In contrast to Australia, repeat participation as a WHM is highly restricted in Canada; Recognized Organizations (universities and various non-profit organizations), through which a small quota of youth access the program, can grant limited repeat participations annually independent of where the WHM plans to engage in employment – both the region and the industry (or occupation) in which these open work permitholders aspire to work (IRCC, 2020a). Thus, unlike in Australia, repeat participation as a WHM is not tied explicitly to documented labor shortages. The absence of such incentive structure reflects the existence of temporary labor migration programs of significant magnitude in industries in which employer demands to fill essential jobs are unmet by nationals, such as agriculture. Most participants in agricultural subprograms of the TFWP migrate from countries in the Caribbean and Latin America, whereas over half of Canada's WHMs are from Australia, France, Ireland, and the UK (as of 2019). It might therefore appear that Canada's WH program more closely approximates a cultural exchange program, attracting travelers from affluent countries, than its Australian counterpart. Yet WHMs’ considerable labor force participation in Canada, alongside the contraction of those subprograms of the TFWP outside agriculture, in which many labor (e.g. accommodation and food services), suggests that this characterization – and its attendant comparison – is not straightforward. A closer look at Canada's WH program and its participants, especially alongside the more well-documented Australian case, reveals key similarities in these settler states’ WH programs and especially their effects (i.e. qualitative outcomes).
Working holidaymakers and their conditions of work and residence in Australia and Canada: continuities through back-door entry
Demands for workers to fill vacancies undesirable to locals that Australian and Canadian WH programs address are distinct, shaped by these settler states’ historical approach to encouraging international migration for employment on a temporary basis.

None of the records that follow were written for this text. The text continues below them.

Lemma obj_nested_ind (P : obj -> Prop) :
  P ONone -> (forall b, P (OBool b)) -> (forall q, P (ONum q)) -> (forall s, P (OStr s)) ->
  (forall l, Forall P l -> P (OList l)) ->
  (forall d, Forall (fun kv => P (snd kv)) d -> P (ODict d)) ->
  (forall l, Forall P l -> P (OTuple l)) ->
  (forall x, P (OScalar x)) -> (forall a, P (OArray a)) ->
  forall o, P o.
Proof.
  intros HN HB HQ HS HL HD HT HX HA. fix IH 1. intros [|b|q|s|l|d|l|x|a].
  - exact HN.
  - apply HB.
  - apply HQ.
  - apply HS.
  - apply HL. induction l as [|y l IHl]; constructor; [apply IH|exact IHl].
  - apply HD. induction d as [|[k y] d IHd]; constructor; [apply IH|exact IHd].
  - apply HT. induction l as [|y l IHl]; constructor; [apply IH|exact IHl].
  - apply HX.
  - apply HA.
Qed.

Lemma tolist_is_plain (a : ndarray) : numpy_free (tolist a) = true.
Proof.
  induction a as [x|rows IH] using ndarray_nested_ind; [reflexivity|].
  cbn [tolist numpy_free]. induction IH as [|r rows Hr _ IHrows]; [reflexivity|].
  cbn [map forallb]. now rewrite Hr.
Qed.

Lemma item_is_plain (x : native) : numpy_free (item x) = true.
Proof. destruct x; reflexivity. Qed.

(** X22.  The conversion does what it is there for, as far as it looks: when
    every numpy value of an object is reached through dictionaries and
    lists only, the converted object holds no numpy value at all. *)
Theorem convert_numpy_types_removes_numpy (o : obj) :
  numpy_in_reach o = true -> numpy_free (convert_numpy_types o) = true.
Proof.
  induction o as [|b|q|s|l IH|d IH|l IH|x|a] using obj_nested_ind;
    cbn [numpy_in_reach convert_numpy_types numpy_free]; intros H; try reflexivity.
  - induction IH as [|y l Hy _ IHl]; [reflexivity|].
    cbn [forallb map] in *. apply andb_prop in H as [H1 H2].
    now rewrite (Hy H1), (IHl H2).
  - induction IH as [|[k y] d Hy _ IHd]; [reflexivity|].
    cbn [forallb map fst snd] in *. apply andb_prop in H as [H1 H2].
    now rewrite (Hy H1), (IHd H2).
  - exact H.
  - apply item_is_plain.
  - apply tolist_is_plain.
Qed.

Lemma convert_plain (o : obj) : numpy_free o = true -> convert_numpy_types o = o.
Proof.
  induction o as [|b|q|s|l IH|d IH|l IH|x|a] using obj_nested_ind;
    cbn [numpy_free convert_numpy_types]; intros H; try reflexivity; try discriminate H.
  - f_equal. induction IH as [|y l Hy _ IHl]; [reflexivity|].
    cbn [forallb map] in *. apply andb_prop in H as [H1 H2].
    now rewrite (Hy H1), (IHl H2).
  - f_equal. induction IH as [|[k y] d Hy _ IHd]; [reflexivity|].
    cbn [forallb map fst snd] in *. apply andb_prop in H as [H1 H2].
    now rewrite (Hy H1), (IHd H2).
Qed.

(** X23.  An object without numpy values passes through unchanged, and
    converting twice is converting once, whatever the object holds. *)
Theorem convert_numpy_types_keeps_plain_objects (o : obj) :
  (numpy_free o = true -> convert_numpy_types o = o) /\
  convert_numpy_types (convert_numpy_types o) = convert_numpy_types o.
Proof.
  split; [apply convert_plain|].
  induction o as [|b|q|s|l IH|d IH|l IH|x|a] using obj_nested_ind;
    cbn [convert_numpy_types]; try reflexivity.
  - f_equal. induction IH as [|y l Hy _ IHl]; [reflexivity|].
    cbn [map]. now rewrite Hy, IHl.
  - f_equal. induction IH as [|[k y] d Hy _ IHd]; [reflexivity|].
    cbn [map fst snd] in *. now rewrite Hy, IHd.
  - apply convert_plain, item_is_plain.
  - apply convert_plain, tolist_is_plain.
Qed.

(** A tuple is returned as it is, numpy values included. *)
Example numpy_inside_a_tuple_survives :
  convert_numpy_types (OList [OTuple [OScalar (NNum (1 # 2))]])
  = OList [OTuple [OScalar (NNum (1 # 2))]].
Proof. reflexivity. Qed.

End RouteEdges.

Lemma convert_numpy_types_removes_numpy_witness :
  numpy_free
    (convert_numpy_types
       (OList [ODict [("policy_name", OStr "Care");
                      ("nlp_score", OScalar (NNum (4321 # 10000)));
                      ("matched_features", OList [OStr "cancer"]);
                      ("embedding", OArray (Axis [Axis [Item 1; Item 0]]))]]))
  = true.
Proof.
  apply (convert_numpy_types_removes_numpy
           (OList [ODict [("policy_name", OStr "Care");
                          ("nlp_score", OScalar (NNum (4321 # 10000)));
                          ("matched_features", OList [OStr "cancer"]);
                          ("embedding", OArray (Axis [Axis [Item 1; Item 0]]))]])).
  reflexivity.
Defined.

Lemma convert_numpy_types_keeps_plain_objects_witness :
  convert_numpy_types
    (OList [ODict [("policy_name", OStr "Care"); ("premium", ONum 8000)]])
  = OList [ODict [("policy_name", OStr "Care"); ("premium", ONum 8000)]].
Proof.
  apply (proj1 (convert_numpy_types_keeps_plain_objects
                  (OList [ODict [("policy_name", OStr "Care"); ("premium", ONum 8000)]]))).
  reflexivity.
Defined.

(* ------------------------------------------------------------------ *)
(** * The weights of the combined score *)

Section WeightEdges.
Local Open Scope string_scope.
Local Open Scope list_scope.

Variable py_repr : value -> string.
Variable embedding : Type.
Variable encode : string -> embedding.
Variable cosine_similarity : embedding -> embedding -> Q.
Variable user_age : Z.
Variable user_budget : Q.
Variable user_city : string.
Variable policy_category : string.
Variable user_coverage_requirement : string.
Variable top_n : Z.

(** A cosine lies between -1 and 1. *)
Hypothesis cosine_range : forall u p, -1 <= cosine_similarity u p <= 1.

Local Abbreviation run :=
  (get_recommendations py_repr encode cosine_similarity user_age user_budget user_city
     policy_category user_coverage_requirement top_n).

Lemma combined_score_bounds (store : list dict) (recs : list Recommendation.t)
    (r : Recommendation.t) :
  run store = Ok recs -> In r recs ->
  Recommendation.keyword_score r * (7 # 1000) - (3 # 10) - (1 # 20000)
  <= Recommendation.combined_score r /\
  Recommendation.combined_score r
  <= Recommendation.keyword_score r * (7 # 1000) + (3 # 10) + (1 # 20000).
Proof.
  intros H Hr.
  destruct (@get_recommendations_provenance py_repr embedding encode cosine_similarity
              user_age user_budget user_city policy_category user_coverage_requirement
              top_n store recs H r Hr) as (policy & info & _ & _ & _ & _ & Hs).
  destruct (@score_policy_fields py_repr embedding encode cosine_similarity
              user_coverage_requirement policy info r Hs) as (Hk & _ & Hc).
  rewrite Hc, Hk.
  set (share := keyword_share py_repr user_coverage_requirement policy).
  pose proof (cosine_range (encode user_coverage_requirement)
                (encode (blob py_repr policy))) as Hcos.
  fold (semantic_score py_repr encode cosine_similarity user_coverage_requirement policy)
    in Hcos.
  set (sem := semantic_score py_repr encode cosine_similarity
                user_coverage_requirement policy) in *.
  destruct (round4_close (share * (7 # 1000) + sem * (3 # 10))) as [H1 H2].
  split; lra.
Qed.
Lemma newImage_position w h dropX dropY env :
  let img := newImage w h dropX dropY env in
  (ImageItem.x img, ImageItem.y img)
  = match dropX, dropY with
    | Some dropX, Some dropY =>
        (Math_max 0 (Math_min (dropX - ImageItem.width img / 2)
                       (AddEnv.innerWidth env - ImageItem.width img)),
         Math_max (Qc_of_Z 100)
           (Math_min (dropY - ImageItem.height img / 2)
              (AddEnv.innerHeight env - ImageItem.height img - Qc_of_Z 50)))
    | _, _ =>
        (AddEnv.random_x env
         * (AddEnv.innerWidth env - ImageItem.width img - Qc_of_Z 100) + Qc_of_Z 50,
         AddEnv.random_y env
         * (AddEnv.innerHeight env - ImageItem.height img - Qc_of_Z 300) + Qc_of_Z 200)
    end.
Proof.
  unfold newImage. simpl.
  destruct (decide (1 < w / h)), dropX, dropY; done.
Qed.

(** The rearrangements of inequalities that the placement bounds need. *)
Section LinearFacts.
Implicit Types a b d x y wd ht W H : Qc.

Lemma fits_width wd W : wd ≤ W → 0 ≤ W - wd.
Proof. intros. qc_lra. Qed.

Lemma inside_width x wd W : x ≤ W - wd → x + wd ≤ W.
Proof. intros. qc_lra. Qed.

Lemma fits_height ht H : ht + Qc_of_Z 150 ≤ H → Qc_of_Z 100 ≤ H - ht - Qc_of_Z 50.
Proof. intros. qc_lra. Qed.

Lemma inside_height y ht H : y ≤ H - ht - Qc_of_Z 50 → y + ht + Qc_of_Z 50 ≤ H.
Proof. intros. qc_lra. Qed.

Lemma centred_right d wd W : d + wd / 2 ≤ W → d - wd / 2 ≤ W - wd.
Proof. intros. qc_lra. Qed.

Lemma centred_bottom d ht H :
  d + ht / 2 + Qc_of_Z 50 ≤ H → d - ht / 2 ≤ H - ht - Qc_of_Z 50.
Proof. intros. qc_lra. Qed.

Lemma centred d wd : d - wd / 2 + wd / 2 = d.
Proof. apply Qc_is_canon. qc_lra. Qed.

Lemma narrow_window wd W : W < wd → W - wd < 0.
Proof. intros. qc_lra. Qed.

Lemma low_window ht H : H < ht + Qc_of_Z 150 → H - ht - Qc_of_Z 50 < Qc_of_Z 100.
Proof. intros. qc_lra. Qed.




End LinearFacts.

Comparison of the two contexts nevertheless reveals internal stratification between genuinely mobile WHMs reflecting the image of the “cultural sojourner” and those effectively migrating for work purposes through the back-door in both instances. Furthermore, while data reveal less well-entrenched insecurities among WHMs in Canada than in Australia, larger trends highlight the potential for convergence where conditions of work and residency are concerned.
Australia
In the Australian case, WHMs – that is, participants in both the Work and Holiday and Working Holiday programs – numbered 209,036 in 2018/2019. In 2019/2020, during the COVID-19 pandemic, numbers dropped below 200,000 (Figure 1) but were considerably higher than those engaged in post-study work (54,021) and highly specialized (or “skilled”) work (30,296).
Demographic make-up
As for the composition of the WH workforce, in 2018/19 about 14% (28,813) and 86% (180,233) participated in the Work and Holiday and Working Holiday programs respectively. However, between 2012/13, when the overall total of WHMs peaked, and 2018/19, participation in the Working Holiday program declined by 28% whereas it grew by 195% in the Work and Holiday program. Given that the less restrictive Work and Holiday Program facilitates participation of migrants from lower-income countries where English is not a first language, this program's growth, in relation to its counterpart's decline, complicates the image of working holiday makers as affluent tourists or cultural sojourners.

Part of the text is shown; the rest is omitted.